Jeremy Corbyn was slated by the media for suggesting the implementation of a maximum wage, but it begs the question, why are we scared about talking about pay inequality?

FTSE 100 bosses earn average of £5.5m per annum, rising by a tenth from the previous year and at 147 times the amount an average worker earns. They make more in 2 and a half days than the average worker all year.

The Labour leader, Corbyn said ‘We have worse levels of income disparity than most of the OECD countries in this country. It is getting worse… If we want to live in a more egalitarian society and fund our public services, we cannot go on creating worse levels of inequality.’

After a year in which “elites” were criticised for being out of touch and ignorant about the concerns of ordinary people, these pay gap figures confirm that there are dramatically different rates of pay at the top compared with what everyone else receives.

And excessive private sector pay deals set a bad example to some public sector and not-for-profit organisations, as controversy over the pay for some university vice chancellors, school “superheads”, NHS Trust chief executives, local authority leaders and some charity bosses suggests.

It is arguable that a maximum wage on its own would not make any difference, as the excess would simply be transferred from the pockets of CEO’s to the pockets of shareholders, but this is not an excuse to simply ignore the issue.
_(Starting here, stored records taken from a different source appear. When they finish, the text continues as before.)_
(* ===== verification/Debounce.v ===== *)
(** * Debounced refreshes

    pkg/debounce/refresher.go, which pkg/schema/definitions/refresh.go calls for every change of a
    CRD or an APIService and at every tick: each request cancels the goroutine of the one
    before and starts its own, which refreshes when its timer fires. A refresh reads the API server
    ([Refresh] of handler.go, its calls as one step) and then installs what it has read. *)
From S2P Require Import Prelude.

(** A goroutine of [RefreshAfter]: at its select, with its context cancelled or not; in [Refresh] before
    and after it has read; at its end, having installed something, after an error, or cancelled. *)
Inductive goroutine (Cluster : Type) :=
  | Waiting (cancelled : bool)
  | Started
  | Fetched (c : Cluster)
  | Refreshed (c : Cluster)
  | RefreshFailed
  | Cancelled.
Arguments Waiting {_}.
Arguments Started {_}.
Arguments Fetched {_}.
Arguments Refreshed {_}.
Arguments RefreshFailed {_}.
Arguments Cancelled {_}.

(** [current]: the goroutine whose context the stored function cancels. [installed]: the server the
    installed models were read from. *)
Record DebounceableRefresher (Cluster : Type) := mkRefresher {
  cluster : Cluster;
  current : option nat;
  goroutines : list (goroutine Cluster);
  installed : option Cluster }.
Arguments mkRefresher {_}.
Arguments cluster {_}.
Arguments current {_}.
Arguments goroutines {_}.
Arguments installed {_}.

Section debounce.
Context {Cluster : Type}.
Implicit Types (d : DebounceableRefresher Cluster) (g : goroutine Cluster).

Definition set_goroutine (i : nat) g d : DebounceableRefresher Cluster :=
  mkRefresher (cluster d) (current d) (<[i := g]> (goroutines d)) (installed d).

(** Calling a cancel function: only a goroutine that still waits is affected. *)
Definition cancel (g : goroutine Cluster) : goroutine Cluster :=
  match g with Waiting _ => Waiting true | g => g end.
(** [RefreshAfter], under its lock. *)
Definition RefreshAfter d : DebounceableRefresher Cluster :=
  let gs := match current d with Some i => alter cancel i (goroutines d) | None => goroutines d end in
  mkRefresher (cluster d) (Some (length (goroutines d))) (gs ++ [Waiting false]) (installed d).

Inductive debounce_step d : DebounceableRefresher Cluster → Prop :=
  | debounce_change c : debounce_step d (mkRefresher c (current d) (goroutines d) (installed d))
  | debounce_request : debounce_step d (RefreshAfter d)
  | debounce_timer i b : goroutines d !! i = Some (Waiting b) → debounce_step d (set_goroutine i Started d)
  | debounce_cancelled i : goroutines d !! i = Some (Waiting true) → debounce_step d (set_goroutine i Cancelled d)
  | debounce_fetch i : goroutines d !! i = Some Started → debounce_step d (set_goroutine i (Fetched (cluster d)) d)
  | debounce_error i : goroutines d !! i = Some Started → debounce_step d (set_goroutine i RefreshFailed d)
  | debounce_install i c : goroutines d !! i = Some (Fetched c) →
      debounce_step d (mkRefresher (cluster d) (current d) (<[i := Refreshed c]> (goroutines d)) (Some c)).
Inductive debounced d : DebounceableRefresher Cluster → Prop :=
  | debounced_refl : debounced d d
  | debounced_step d' d'' : debounced d d' → debounce_step d' d'' → debounced d d''.
Definition new_refresher (c : Cluster) : DebounceableRefresher Cluster := mkRefresher c None [] None.

(** The goroutine of the last request is the current one, and is not cancelled. *)
Definition last_active d : Prop :=
  match list.last (goroutines d) with
  | None => current d = None
  | Some g => current d = Some (length (goroutines d) - 1) ∧ g ≠ Waiting true ∧ g ≠ Cancelled
  end.

Lemma last_insert (gs : list (goroutine Cluster)) i g g' : gs !! i = Some g →
  list.last (<[i := g']> gs) = if decide (i = length gs - 1) then Some g' else list.last gs.
Proof.
  intros Hi. rewrite !last_lookup, length_insert. pose proof (lookup_lt_Some _ _ _ Hi) as Hlt.
  replace (pred (length gs)) with (length gs - 1) by lia. destruct (decide _) as [->|Hne].
  - rewrite list_lookup_insert_eq; [done|lia].
  - by rewrite list_lookup_insert_ne by done.
Qed.
Lemma set_goroutine_active d i g g' inst : last_active d → goroutines d !! i = Some g →
  (g = Waiting true ∨ (g' ≠ Waiting true ∧ g' ≠ Cancelled)) →
  last_active (mkRefresher (cluster d) (current d) (<[i := g']> (goroutines d)) inst).
Proof.
  unfold last_active. cbn. intros Hl Hi Hg. rewrite (last_insert _ _ _ _ Hi), length_insert.
  destruct (decide _) as [->|Hne].
  - rewrite last_lookup in Hl. replace (pred (length (goroutines d))) with (length (goroutines d) - 1) in Hl by lia.
    rewrite Hi in Hl. naive_solver.
  - destruct (list.last (goroutines d)) as [g0|]; [done|]. done.
Qed.
Lemma debounce_active d d' : last_active d → debounce_step d d' → last_active d'.
Proof.
  intros Hl Hs. destruct Hs as [c| |i b Hi|i Hi|i Hi|i Hi|i c Hi].
  - done.
  - unfold last_active, RefreshAfter. cbn. rewrite last_snoc, length_app. cbn.
    split_and!; [|done..]. f_equal. destruct (current d); rewrite ?length_alter; lia.
  - eapply set_goroutine_active; [done..|]. by right.
  - eapply set_goroutine_active; [done..|]. by left.
  - eapply set_goroutine_active; [done..|]. by right.
  - eapply set_goroutine_active; [done..|]. by right.
  - eapply set_goroutine_active; [done..|]. by right.
Qed.
Lemma debounced_active c d : debounced (new_refresher c) d → last_active d.
Proof. induction 1 as [|d d' _ IH Hs]; [done|]. by eapply debounce_active. Qed.

(** The goroutine of the last request always refreshes: once all have ended, it has installed what it has read
    or failed, but was not cancelled. *)
Theorem last_request_refreshes c d g :
  debounced (new_refresher c) d → list.last (goroutines d) = Some g →
  (∀ g, g ∈ goroutines d → (∃ c, g = Refreshed c) ∨ g = RefreshFailed ∨ g = Cancelled) →
  (∃ c, g = Refreshed c) ∨ g = RefreshFailed.
Proof.
  intros Hd%debounced_active Hl Hend. unfold last_active in Hd. rewrite Hl in Hd. destruct Hd as (_ & _ & Hc).
  destruct (Hend g) as [?|[?|?]]; [|by left|by right|done]. rewrite last_lookup in Hl. by eapply list_elem_of_lookup_2.
Qed.
End debounce.

(** Refreshes overlap: one that has read the old server may install it after a later one has installed
    the new. *)
Example stale_refresh_wins : ∃ d : DebounceableRefresher bool,
  debounced (new_refresher false) d ∧ cluster d = true ∧ installed d = Some false ∧
  goroutines d = [Refreshed false; Refreshed true].
Proof.
  pose proof (debounced_refl (new_refresher false)) as Hd.
  eapply debounced_step in Hd; [|apply debounce_request].
  eapply debounced_step in Hd; [|by apply (debounce_timer _ 0 false)].
  eapply debounced_step in Hd; [|by apply (debounce_fetch _ 0)].
  eapply debounced_step in Hd; [|apply (debounce_change _ true)].
  eapply debounced_step in Hd; [|apply debounce_request].
  eapply debounced_step in Hd; [|by apply (debounce_timer _ 1 false)].
  eapply debounced_step in Hd; [|by apply (debounce_fetch _ 1)].
  eapply debounced_step in Hd; [|by apply (debounce_install _ 1 true)].
  eapply debounced_step in Hd; [|by apply (debounce_install _ 0 false)].
  eexists. split; [exact Hd|done].
Qed.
Other ideas, like a higher top rate of tax, a cap on the amount of dividends that can be paid out unless all staff are paid a real living wage and a fix to corporation tax loopholes, should also be developed and rolled out.

In many businesses savings are sought, with job losses, automisation and salaries falling in real terms since the financial crash, but this does not extend to the person at the top apparently.

The increase in top pay in recent years seems to have arisen because of so-called “performance-related pay” awards. But as research from Lancaster University Management School has revealed, the link between pay and performance has in fact been “negligible”:

Even Theresa May has announced that the issue needs tackling, yet still does nothing about it. Perhaps she believes in a shareholder revolution, which inevitably will never come — people will take what they can if there is no-one to stop them. Then again, this is the same May who has said time after time that Government that is working to deliver an economy that works for everyone, yet her policies do the exact opposite: one might suggest that you should take every word she utters with a rather large pinch of salt.

So who is afraid of talking about the issue? Certainly the top FTSE 100 bosses, most certainly Rupert Murdoch and the other moguls who control the media, and quite possibly a number of politicians who have vested interests in the business word — but we must force the topic into public debate, make them buckle under the pressure.

Aristotle argued that the richest Greek should have no more than five times the wealth of the poorest person. We live in a grotesquely unequal country where five families are worth between them as much as the 12 million poorest Britons combined. Despite a fall in wages and living standards for working people over the last nine years, the pay of top executives has continued to increase beyond all reason

In the 1920s, JP Morgan, the Wall Street banker, limited salaries to 20 times that of junior employees — a similar scheme should be advocated. The first step should be forcing companies to publish their pay gap’s. The winners from such action would be the hundreds of thousands toiling on the still pitiful £7.20 hourly legal minimum.

The gap needs to be closed, but dare I suggest that it will never happen under a Tory government and the longer they remain in power the more inequality will spiral out of control. It is difficult to legislate to force better behaviour from the rich, especially when they are the ones in office — a cultural change is needed.

Jeremy Corbyn deserves praise for bringing such issues and ideas to the table, instigating conversation that has not been common in the public and political sphere for years — people are angry about our broken and unfair country, talking about the problems we face is the first step in addressing them.